I have received both praise and 'stick' for my covers. Interestingly, the praise has always come from readers, who appreciate the nuanced designs, with their nod to original Victorian covers. This is deliberate ~ if you read the novels, they are not just fast-paced detective stories, but a 'homage' to the style of novels of that period, which I frequently reference as I go.

The 'stick' has come from various publishers who've approached me to ask if I'd consider letting them take the series over ON CONDITION that they changed the covers.

Original early Victorian book covers

The fact that you are looking at the new cover for Fear & Phantoms (recently published via Amazon in both book and ebook formats) gives you an indication of my response. Thanks but no thanks. My covers are designed by designer and friend Gina Dickinson, thus adding an extra personal dimension to them. They also have background pictures supplied by photographer friends I follow on Twitter. They are now published under the Little G imprint (my own). They are special and it is a joy to share them with you.

It always amuses me, when scrolling through Twitter, to pick out the 'I bought an off-the peg cover' books. It's so easy to do. Frequently you see the same muscled bloke or shapely young lady with accompanying pout in different settings, and wearing different clothes depending upon the genre. There seems to be a smallish pool of cover models out there. And although many of the cover suppliers SAY they do not re-use a design once you have bought and paid for it ~ they do. Believe me. Seen it with my own eyes, Guv.

So I shall continue to have my own bespoke covers, using Rosewolf Designs and referencing Victorian ideas and scenes until I run out of ideas. And if you are interested, here's the blurb for the new book:

"When a young man's body is discovered buried deep beneath the winter snow, Detectives Stride and Cully little realise where the discovery will take them. Is his murder a random, one-off event, or could the death be linked to the mysteriously elusive individual who has already brought down one of the City's long-standing private banks?

Mishap, misunderstanding and mystery dog their footsteps as the Scotland Yard detectives find themselves in very murky territory indeed, at times struggling to keep their heads above water in the umbrous underworld of murder and financial fraud. Can they unmask the dark brutal mastermind lurking at the centre of it all, before he strikes again?

A taut, gripping historical crime novel that lays bare the dubious practices of the Victorian banking businesses and entices the reader into the shady world of high-class gambling houses, where fortunes can be made or lost on the luck of the cards.
In the great tradition of Charles Dickens and Arthur Conan Doyle, this sharp witty series of detective novels brings back to life the murky gas-lit world of Victorian London."

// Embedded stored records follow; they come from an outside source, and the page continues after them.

(* ===== verification/LogProof.v ===== *)
(** * What the log does to the cache and the disk

    The net effect of each turn of the log's loops on the abstract cache, and
    from it the exact sequence of disk writes of [commit] and of
    [recover_from_log]. *)

From S2P Require Import Prelude Spinlock Block BlockCache Log.

(** ** Sequences of disk writes *)

Abbreviation writes := (list (Z * blk)) (only parsing).

Fixpoint apply_writes (ws : writes) (f : Z -> blk) : Z -> blk :=
  match ws with
  | [] => f
  | (b, d) :: ws' => apply_writes ws' (<[b := d]> f)
  end.

(** Copying the blocks [bs] to the log, from its entry [k]; and installing
    them from there.  [f] gives the contents. *)
Fixpoint log_copies (st : Z) (f : Z -> blk) (k : Z) (bs : list Z) : writes :=
  match bs with
  | [] => []
  | b :: bs' => (st + k + 1, f b) :: log_copies st f (k + 1) bs'
  end.
Fixpoint installs (st : Z) (f : Z -> blk) (k : Z) (bs : list Z) : writes :=
  match bs with
  | [] => []
  | b :: bs' => (b, f (st + k + 1)) :: installs st f (k + 1) bs'
  end.

Definition in_log (st b : Z) : Prop := st <= b < st + LOGSIZE.

#[export] Instance in_log_dec st b : Decision (in_log st b).
Proof. unfold in_log. apply _. Defined.

Lemma in_log_start st : in_log st st.
Proof. unfold in_log, LOGSIZE, MAXOPBLOCKS. lia. Qed.

Fixpoint drop_refs (bs : list Z) (m : gmap Z Z) : gmap Z Z :=
  match bs with
  | [] => m
  | b :: bs' => drop_refs bs' (refset b (wrap32 (default 0 (m !! b) - 1)) m)
  end.

Lemma log_copies_ext st f g k bs : (forall b, b ∈ bs -> f b = g b) -> log_copies st f k bs = log_copies st g k bs.
Proof.
  revert k. induction bs as [|b bs IH]; intros k H; simpl; [done|].
  rewrite H by (by left). f_equal. apply IH. intros x Hx. apply H. by right.
Qed.

Lemma installs_ext st f g k bs :
  (forall i, k <= i < k + Z.of_nat (length bs) -> f (st + i + 1) = g (st + i + 1)) ->
  installs st f k bs = installs st g k bs.
Proof.
  revert k. induction bs as [|b bs IH]; intros k H; simpl; [done|].
  rewrite H by (simpl; lia). f_equal. apply IH. intros i Hi. apply H. simpl. lia.
Qed.

Lemma apply_writes_app ws1 ws2 f : apply_writes (ws1 ++ ws2) f = apply_writes ws2 (apply_writes ws1 f).
Proof. revert f. induction ws1 as [|[b d] ws1 IH]; intros f; simpl; [done|]. apply IH. Qed.

Lemma apply_notin ws f b : b ∉ ws.*1 -> apply_writes ws f b = f b.
Proof.
  revert f. induction ws as [|[b' d] ws IH]; intros f Hb; simpl in *; [done|].
  rewrite not_elem_of_cons in Hb. destruct Hb as [Hne Hb]. rewrite IH by done. by rewrite fn_lookup_insert_ne.
Qed.

Lemma log_copies_keys st f k bs b :
  b ∈ (log_copies st f k bs).*1 -> st + k < b <= st + k + Z.of_nat (length bs).
Proof.
  revert k. induction bs as [|x bs IH]; intros k H; cbn [log_copies fmap list_fmap fst length] in *.
  - by apply not_elem_of_nil in H.
  - apply elem_of_cons in H as [->|H%IH]; lia.
Qed.

Lemma apply_copies st f bs : forall k g i b,
  bs !! i = Some b -> apply_writes (log_copies st f k bs) g (st + k + Z.of_nat i + 1) = f b.
Proof.
  induction bs as [|x bs IH]; intros k g i b Hi; [done|]. cbn [log_copies apply_writes].
  destruct i as [|i]; simpl in Hi.
  - injection Hi as ->. rewrite apply_notin.
    + replace (st + k + Z.of_nat 0 + 1) with (st + k + 1) by lia. apply fn_lookup_insert.
    + intros H%log_copies_keys. lia.
  - replace (st + k + Z.of_nat (S i) + 1) with (st + (k + 1) + Z.of_nat i + 1) by lia. by apply IH.
Qed.

Lemma installs_copied st f g bs : forall k,
  (forall i b, bs !! i = Some b -> g (st + k + Z.of_nat i + 1) = f b) ->
  installs st g k bs = (fun b => (b, f b)) <$> bs.
Proof.
  induction bs as [|b bs IH]; intros k H; cbn [installs fmap list_fmap]; [done|]. f_equal.
  - f_equal. rewrite <- (H 0%nat b eq_refl). f_equal. lia.
  - apply IH. intros i x Hi. rewrite <- (H (S i) x Hi). f_equal. lia.
Qed.

(** The blocks of the log header: [n] set and the entries copied. *)
Definition head_blk (l : log_t) (d : blk) : blk :=
  put_entries (Z.to_nat (lh_n l)) 0 l (put32 d 0 (lh_n l)).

So that's my cover philosophy. That's how I roll. How about you ~ what makes a 'good' book cover? And can you really judge a book by it?



Monday 3 September 2018

The PINK SOFA meets Writer and Farmer, Diana Ashworth



Many years ago, in 1961, I was sitting, age 11, on the floor of the Assembly Hall of Hatfield Girls' Grammar School. My navy blazer was itchy, my navy pleated skirt was too long and my socks kept subsiding. Sitting in the same row was a small blonde girl with a cheeky smile. I asked her whether she'd be my friend. Diana Buck ( as she was then) and I have travelled many different paths over the succeeding years. And now we are here. I have a new book out. Diana has a new book out, and THE PINK SOFA is agog and beside itself with curiosity. 

It’s a miracle!
Diana's new book www.logastonpress.co.uk

I can take it that you are all readers but I bet you take reading for granted. The process of reading is absolute magic – It’s a miracle! When you think about it – when you read someone’s sentence you are running their thoughts through your brain – through your neurones. Forget Sex – reading what someone else has written is a much more intimate act – You are sharing their very thoughts, memories and ideas (it’s all a bit more sophisticated than bodily fluids).

I’ve come to writing via a circuitous route – Carol will tell you that sitting behind me at school could be a painful and embarrassing experience if ever I was called upon to read aloud. Dyslexia hadn’t been invented (well, it wasn’t recognised) but it didn’t hold me back – just limited my choices a bit. 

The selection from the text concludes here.